### [YOUR GOAL]
Only the lines below between the ones containing "assert (abs_step pair_called" and "- cbn. auto.", inclusive, are to be reproduced, each exactly as it stands.

☆ ☆ ☆ ☆

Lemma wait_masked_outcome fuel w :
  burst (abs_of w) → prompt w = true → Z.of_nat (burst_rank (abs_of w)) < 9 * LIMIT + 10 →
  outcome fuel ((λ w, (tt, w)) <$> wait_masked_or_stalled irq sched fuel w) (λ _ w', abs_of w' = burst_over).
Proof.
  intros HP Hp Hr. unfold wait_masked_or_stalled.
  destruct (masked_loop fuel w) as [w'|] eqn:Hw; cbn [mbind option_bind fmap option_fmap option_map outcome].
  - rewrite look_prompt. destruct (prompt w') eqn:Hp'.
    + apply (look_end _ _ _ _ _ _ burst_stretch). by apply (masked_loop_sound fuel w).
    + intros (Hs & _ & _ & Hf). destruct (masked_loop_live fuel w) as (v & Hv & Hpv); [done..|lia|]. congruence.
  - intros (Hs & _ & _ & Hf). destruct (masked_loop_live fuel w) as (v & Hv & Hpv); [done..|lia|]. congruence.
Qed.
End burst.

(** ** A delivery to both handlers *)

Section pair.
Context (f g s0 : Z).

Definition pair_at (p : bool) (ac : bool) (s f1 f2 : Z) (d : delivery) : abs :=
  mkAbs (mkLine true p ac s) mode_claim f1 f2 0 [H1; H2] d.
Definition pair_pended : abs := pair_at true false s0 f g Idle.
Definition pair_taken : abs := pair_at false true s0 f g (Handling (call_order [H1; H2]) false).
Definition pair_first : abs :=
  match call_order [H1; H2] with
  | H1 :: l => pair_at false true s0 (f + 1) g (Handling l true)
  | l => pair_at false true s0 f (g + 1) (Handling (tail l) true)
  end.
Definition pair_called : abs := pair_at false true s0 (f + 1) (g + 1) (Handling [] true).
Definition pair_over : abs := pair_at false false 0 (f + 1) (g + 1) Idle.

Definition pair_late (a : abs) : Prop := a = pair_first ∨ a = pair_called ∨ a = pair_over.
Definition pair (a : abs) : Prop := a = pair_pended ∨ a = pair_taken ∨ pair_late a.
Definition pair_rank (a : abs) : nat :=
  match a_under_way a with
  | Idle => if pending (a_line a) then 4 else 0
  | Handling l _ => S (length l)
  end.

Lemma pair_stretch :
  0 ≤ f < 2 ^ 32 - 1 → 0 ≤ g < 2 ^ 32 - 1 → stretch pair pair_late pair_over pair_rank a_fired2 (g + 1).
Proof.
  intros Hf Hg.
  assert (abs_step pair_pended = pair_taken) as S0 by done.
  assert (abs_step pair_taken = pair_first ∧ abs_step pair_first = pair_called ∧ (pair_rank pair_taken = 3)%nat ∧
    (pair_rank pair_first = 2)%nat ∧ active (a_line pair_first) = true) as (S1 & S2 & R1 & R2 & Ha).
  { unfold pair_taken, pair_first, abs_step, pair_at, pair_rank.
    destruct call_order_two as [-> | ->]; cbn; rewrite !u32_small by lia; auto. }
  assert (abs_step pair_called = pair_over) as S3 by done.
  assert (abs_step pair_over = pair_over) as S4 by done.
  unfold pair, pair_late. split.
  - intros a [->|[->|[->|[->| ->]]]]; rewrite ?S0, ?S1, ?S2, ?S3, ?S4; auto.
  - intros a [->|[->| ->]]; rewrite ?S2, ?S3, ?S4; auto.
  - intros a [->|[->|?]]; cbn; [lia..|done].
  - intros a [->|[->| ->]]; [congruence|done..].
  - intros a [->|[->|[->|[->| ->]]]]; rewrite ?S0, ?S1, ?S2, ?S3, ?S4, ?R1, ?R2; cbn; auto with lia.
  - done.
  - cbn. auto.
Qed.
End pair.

☆ ☆ ☆ ☆

### [RESULT BELOW]
  assert (abs_step pair_called = pair_over) as S3 by done.
  assert (abs_step pair_over = pair_over) as S4 by done.
  unfold pair, pair_late. split.
  - intros a [->|[->|[->|[->| ->]]]]; rewrite ?S0, ?S1, ?S2, ?S3, ?S4; auto.
  - intros a [->|[->| ->]]; rewrite ?S2, ?S3, ?S4; auto.
  - intros a [->|[->|?]]; cbn; [lia..|done].
  - intros a [->|[->| ->]]; [congruence|done..].
  - intros a [->|[->|[->|[->| ->]]]]; rewrite ?S0, ?S1, ?S2, ?S3, ?S4, ?R1, ?R2; cbn; auto with lia.
  - done.
  - cbn. auto.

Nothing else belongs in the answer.